The gene editing process was necessary to remove three antigens that would normally cause a human body to reject the transplant, replacing them with human proteins.
The team expressed hope that xenotransplantation could “benefit more patients with end-stage liver disease” and potentially eliminate the need for human liver donors entirely in the future. For the time being, transplanting an organ as complex as the liver is a temporary therapy at best because the not-quite-perfect match considerably shortens the recipient’s lifespan.
On Friday, China’s state-run Global Times triumphantly predicted the experimental process will “play an irreplaceable role in treatment and repair, functional reconstruction, and transplantation substitution, especially in vital organ transplantation”:
China has nearly 400 million liver disease patients, including over 7 million with cirrhosis, and the number of patients with liver failure is 300,000 to 500,000 every year. In cases of liver failure, liver transplantation is the only effective cure. However, the number of organs donated by humans is far smaller than the demand, so carrying out xenotransplantation research is of great importance and is expected to benefit more patients with end-stage liver disease.
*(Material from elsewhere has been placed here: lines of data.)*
(** ** What the syntactic checks mean *)

Lemma avoids_sound r x :
  avoids r x = true -> forall u, L r u -> ~ In x u.
Proof.
  assert (Hcls : forall cls u, negb (cmatch cls x) = true -> accepts cls u -> ~ In x u).
  { intros cls u Hc Hu Hin. unfold accepts in Hu. rewrite Forall_forall in Hu.
    rewrite (Hu _ Hin) in Hc. discriminate. }
  induction r as [|cls|r1 IH1 r2 IH2|cls|cls|n cls|n r IH| |];
    simpl; intros Ha u Hu; try contradiction.
  - subst u; auto.
  - destruct Hu as (y & -> & Hy). intros [->|[]].
    rewrite Hy in Ha; discriminate.
  - apply andb_prop in Ha as [Ha1 Ha2].
    destruct Hu as (u1 & u2 & -> & Hu1 & Hu2).
    intros Hin; apply in_app_or in Hin as [Hin|Hin];
      [apply (IH1 Ha1 _ Hu1 Hin) | apply (IH2 Ha2 _ Hu2 Hin)].
  - eauto.
  - destruct Hu; eauto.
  - destruct Hu; eauto.
  - eauto.
Qed.

Lemma endsIn_sound r x :
  endsIn r x = true -> forall u, L r u -> exists h, u = h ++ [x] /\ ~ In x h.
Proof.
  induction r as [|cls|r1 IH1 r2 IH2|cls|cls|n cls|n r IH| |];
    simpl; intros He u Hu; try discriminate.
  - destruct cls; try discriminate. apply N.eqb_eq in He; subst c.
    destruct Hu as (y & -> & Hy). simpl in Hy. apply N.eqb_eq in Hy; subst y.
    exists []; auto.
  - apply andb_prop in He as [Ha He].
    destruct Hu as (u1 & u2 & -> & Hu1 & Hu2).
    destruct (IH2 He _ Hu2) as (h & -> & Hh).
    exists (u1 ++ h); split; [now rewrite app_assoc|].
    intros Hin; apply in_app_or in Hin as [Hin|Hin]; [|tauto].
    exact (avoids_sound _ _ Ha _ Hu1 Hin).
  - eauto.
Qed.

Lemma startsIn_sound r x :
  startsIn r x = true -> forall u, L r u -> exists h, u = x :: h /\ ~ In x h.
Proof.
  induction r as [|cls|r1 IH1 r2 IH2|cls|cls|n cls|n r IH| |];
    simpl; intros He u Hu; try discriminate.
  - destruct cls; try discriminate. apply N.eqb_eq in He; subst c.
    destruct Hu as (y & -> & Hy). simpl in Hy. apply N.eqb_eq in Hy; subst y.
    exists []; auto.
  - apply andb_prop in He as [He Ha].
    destruct Hu as (u1 & u2 & -> & Hu1 & Hu2).
    destruct (IH1 He _ Hu1) as (h & -> & Hh).
    exists (h ++ u2); split; [reflexivity|].
    intros Hin; apply in_app_or in Hin as [Hin|Hin]; [tauto|].
    exact (avoids_sound _ _ Ha _ Hu2 Hin).
  - eauto.
Qed.

(** A pattern without groups whose words end with their only [x] has one way
    to match: the matcher goes on right after the first [x]. *)
Lemma m_det {R : Type} r x n0 u t c (k : @cont R) :
  plain r = true -> groupless r = true -> endsIn r x = true ->
  L r u -> m r n0 (u ++ t) c k = k t c.
Proof.
  intros Hp Hg He Hu.
  destruct (endsIn_sound _ _ He _ Hu) as (h & -> & Hh).
  assert (Huniq : forall y, m r n0 ((h ++ [x]) ++ t) c k = Some y -> k t c = Some y).
  { intros y Hm.
    destruct (m_sound r Hp _ _ _ _ _ Hm) as (u' & t' & c' & Heq & Hu' & Hk & Hc).
    rewrite (Hc Hg) in Hk.
    destruct (endsIn_sound _ _ He _ Hu') as (h' & -> & Hh').
    rewrite <- !app_assoc in Heq; simpl in Heq.
    destruct (first_split_unique _ _ _ _ _ Heq Hh Hh') as [_ ->]. exact Hk. }
  destruct (m r n0 ((h ++ [x]) ++ t) c k) as [y|] eqn:Hm.
  - symmetry; apply Huniq; reflexivity.
  - destruct (k t c) as [y|] eqn:Hk; [|reflexivity].
    exfalso. eapply (m_complete r Hp n0 (h ++ [x]) t c k Hu); [|exact Hm].
    intros c' Hc'. rewrite (Hc' Hg), Hk. discriminate.
Qed.

(** ** Leftmost search *)

Lemma search_elim r n0 i s mr :
  search r n0 i s = Some mr ->
  exists A M, s = A ++ M /\ index mr = (i + length A)%nat
    /\ (forall A1 A2, A = A1 ++ A2 -> A2 <> [] ->
          m r n0 (A2 ++ M) [] accept = None)
    /\ m r n0 M [] accept = Some (after mr, groups mr)
    /\ matched mr = cut M (after mr).
Proof.
  revert i; induction s as [|x s IH]; intros i; simpl.
  - destruct (m r n0 [] [] accept) as [[t c]|] eqn:Hm; [|discriminate].
    intros [= <-]. exists [], []; simpl; repeat split; auto.
    intros [|] [|] ? ?; simpl in *; congruence.
  - destruct (m r n0 (x :: s) [] accept) as [[t c]|] eqn:Hm.
    + intros [= <-]. exists [], (x :: s); simpl; repeat split; auto.
      intros [|] [|] ? ?; simpl in *; congruence.
    + intros H. destruct (IH _ H) as (A & M & -> & Hi & Hnone & Hm' & Hcut).
      exists (x :: A), M; simpl; repeat split; auto; [lia|].
      intros A1 A2 Heq Hne. destruct A1 as [|a A1]; simpl in Heq.
      * subst A2. exact Hm.
      * injection Heq as _ Heq. eapply Hnone; eauto.
Qed.

Lemma search_intro r n0 i A M t c :
  (forall A1 A2, A = A1 ++ A2 -> A2 <> [] -> m r n0 (A2 ++ M) [] accept = None) ->
  m r n0 M [] accept = Some (t, c) ->
  search r n0 i (A ++ M) = Some (mkMatch (i + length A) (cut M t) c t).
Proof.
  revert i; induction A as [|a A IH]; intros i Hnone Hm; simpl.
  - replace (i + 0)%nat with i by lia.
    destruct M as [|x M]; simpl; rewrite Hm; reflexivity.
  - assert (H0 : m r n0 (a :: A ++ M) [] accept = None)
      by (apply (Hnone [] (a :: A) eq_refl); discriminate).
    rewrite H0.
    rewrite IH; [do 2 f_equal; lia | | exact Hm].
    intros A1 A2 -> Hne. apply (Hnone (a :: A1) A2); auto.
Qed.

Lemma search_none r n0 i s :
  search r n0 i s = None ->
  forall A M, s = A ++ M -> m r n0 M [] accept = None.
Proof.
  revert i; induction s as [|x s IH]; intros i; simpl.
  - destruct (m r n0 [] [] accept) as [[t c]|] eqn:Hm; [discriminate|].
    intros _ A M Heq. symmetry in Heq. apply app_eq_nil in Heq as [_ ->]. exact Hm.
  - destruct (m r n0 (x :: s) [] accept) as [[t c]|] eqn:Hm; [discriminate|].
    intros H A M Heq. destruct A as [|a A]; simpl in Heq.
    + subst M; exact Hm.
    + injection Heq as _ Heq. eapply IH; eauto.
Qed.

(** ** The two patterns of the service *)

Lemma role_checks R :
  In R roleNames ->
  plain (ifGuard R) = true /\ groupless (ifGuard R) = true
  /\ endsIn (ifGuard R) c_lbrace = true
  /\ avoids (ifGuard R) c_lbracket = true.
Proof.
  unfold roleNames; simpl.
  intros H; repeat (destruct H as [<-|H]; [vm_compute; auto|]); contradiction.
Qed.
(** * Verification of glasskube's web template registry
    (internal/web/templates.go)

    The development embeds the template registry of the glasskube web UI:
    the markdown renderer with its AST transformer, the helper functions of
    the template function map, the composition of the base layout, the pages
    and the components, and the watcher that recompiles them. *)

From Stdlib Require Import Ascii String.
From stdpp Require Import base option list strings gmap.

Local Open Scope list_scope.
Set Warnings "-register-all".

(** * Go preliminaries *)

(** A Go call either returns or panics. *)
Inductive result (A : Type) : Type :=
  | Ok (a : A)
  | Panic (msg : string).
Arguments Ok {A} a.
Arguments Panic {A} msg.

#[global] Instance result_ret : MRet result := fun A a => Ok a.
#[global] Instance result_bind : MBind result := fun A B k r =>
  match r with
  | Ok a => k a
  | Panic msg => Panic msg
  end.

(** Go [error] values: [None] is [nil]. A combined error of go.uber.org/multierr
    keeps the errors it was built from, in order. *)
Inductive error : Type :=
  | errorString (msg : string)
  | multiError (errs : list error).

(** * goldmark's document tree *)

Module ast.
The Global Times expressed gratitude to the family of the patient, who was rendered brain-dead by a severe head injury, for donating his body to the experiment without receiving financial compensation.
Pig livers have long been at the forefront of research to alleviate human organ shortages by developing animal substitutes. A Minneapolis-based company called Miromatrix has been working on a radical editing process that extensively remodels a pig liver to become a near-human replacement — a radical bioengineering process that essentially scrubs out all the pig cells, leaving a ghostly husk of tissue that can be rebuilt with donated human liver cells.
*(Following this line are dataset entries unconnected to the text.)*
(** X13. For a response of the expected shape the text that [analyze]
reads is the texts of the parts in their order, candidate after candidate,
each followed by a newline; the parts without a text add nothing. The
expected shape: the body is a dict whose ["candidates"] is a list of dicts;
the ["content"] of a candidate, when it has one, is a dict whose ["parts"],
when it has them, is a list of dicts, each without a ["text"] or with a
string under it. Whatever else the body, a candidate or its content holds
is not looked at. A body without ["candidates"] gives the empty text. *)
Theorem candidates_text_joins (body : list (string * pyval))
    (cands : list pyval) (pss : list (list pyval)) :
  Forall2 plain_candidate cands pss ->
  (forall text,
      candidates_text cands text
      = Ret (text ++ join (map part_text (concat pss)))%string) /\
  (assoc "candidates" body = Some (PList cands) ->
   read_text (PDict body) = Ret (join (map part_text (concat pss)))) /\
  (assoc "candidates" body = None -> read_text (PDict body) = Ret "").
Proof.
  intros Hall. split; [| split].
  - apply candidates_text_plain. exact Hall.
  - intros Hc. unfold read_text. cbn [py_get_default]. rewrite Hc.
    cbn [mbind result_bind bind py_iter].
    apply (candidates_text_plain cands pss Hall "").
  - intros Hc. unfold read_text. cbn [py_get_default]. rewrite Hc. reflexivity.
Qed.

Lemma kwargs_fields (obj : pyval) (dec : LLMDecision) :
  LLMDecision_kwargs obj = Ret dec ->
  exists d, obj = PDict d /\
    Forall (fun kv => In (fst kv) decision_fields) d /\
    assoc "action" d = Some (action dec) /\
    assoc "confidence" d = Some (confidence dec) /\
    assoc "reason" d = Some (reason dec) /\
    stop_loss dec = dict_get "stop_loss" d /\
    take_profit dec = dict_get "take_profit" d.
Proof.
  destruct obj as [| | | | | |d]; try discriminate. cbn [LLMDecision_kwargs].
  destruct (forallb _ d) eqn:Hall; [| discriminate].
  destruct (assoc "action" d) as [a |] eqn:Ha; [| discriminate].
  destruct (assoc "confidence" d) as [c |] eqn:Hc; [| discriminate].
  destruct (assoc "reason" d) as [r |] eqn:Hr; [| discriminate].
  intros [= <-]. exists d. split; [reflexivity |]. split.
  - apply List.Forall_forall. intros kv Hin.
    rewrite forallb_forall in Hall. specialize (Hall kv Hin).
    apply existsb_exists in Hall. destruct Hall as (f & Hf & E).
    apply String.eqb_eq in E. rewrite E. exact Hf.
  - cbn [action confidence reason stop_loss take_profit].
    repeat split; assumption.
Qed.

(** Nothing that reads the body raises an exception of the [requests]
family. *)
Lemma py_get_default_error v k dflt ex :
  py_get_default v k dflt = Raise ex -> local_error ex.
Proof. destruct v; cbn; intros [= <-] || discriminate; left; reflexivity. Qed.
(** * Authentication and session layer of node-ts-drizzle-starter

    A shallow embedding of the token hook ([hooks/useToken.ts]), the session
    service ([app/service/session.service.ts]), the auth service
    ([app/service/auth.service.ts]), the authorization middleware
    ([middleware/authorization.ts]) and the login route and the two
    guarded routes of [app/controller/auth.controller.ts] with the
    envelope they answer in ([core/modules/response/HttpResponse]),
    followed by the properties established about them. After these come
    the smaller parts of the code ([config/env.ts], [config/ms.ts], the
    database probe, paging, the password generator, the error
    middlewares, the second token hook) and their properties.

    Conventions.
    - A database table is the list of its rows, in storage order; a
      [select ... limit 1] without [order by] takes the first match.
    - Service code runs in a state-and-exception monad over the database:
      a thrown error keeps every write that was made before it, as the
      source has no transaction.
    - A service call runs from its first statement to its last. Where two
      requests overlapping at an [await] make a difference, the halves of
      the call are given apart ([createOrUpdateSession_write],
      [interleaved_logins]).
    - The width of a column is modelled where the service stores a token
      it has signed ([password_token], 255 characters); an insert is
      modelled for values that fit their columns.
    - Everything the repository only imports (jsonwebtoken, the password
      hasher, the mail transport, zod's parsers, the process environment)
      is gathered in the record [Env] and never inspected.
    - Logger calls and the timestamp columns are left out: nothing reads
      them. *)

From Stdlib Require Import ZArith List String Ascii Bool Lia.
Import ListNotations.
Local Open Scope string_scope.
Local Open Scope Z_scope.
Set Warnings "-register-all".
One advantage to this approach is that the pig liver can begin the process as nothing special — the organs can simply be harvested from slaughterhouses. The necessary human cells can be harvested from donated kidneys deemed unsuitable for full transplantation.
The Miromatrix development plan for the near future involves connecting its modified pig livers externally to human patients who require blood filtration, rather than transplanting the renovated organ into the human body. Approval from the Food and Drug Administration (FDA) for even that limited outside-the-body procedure has proven difficult to obtain, so full-blown xenotransplantation trials could be years away.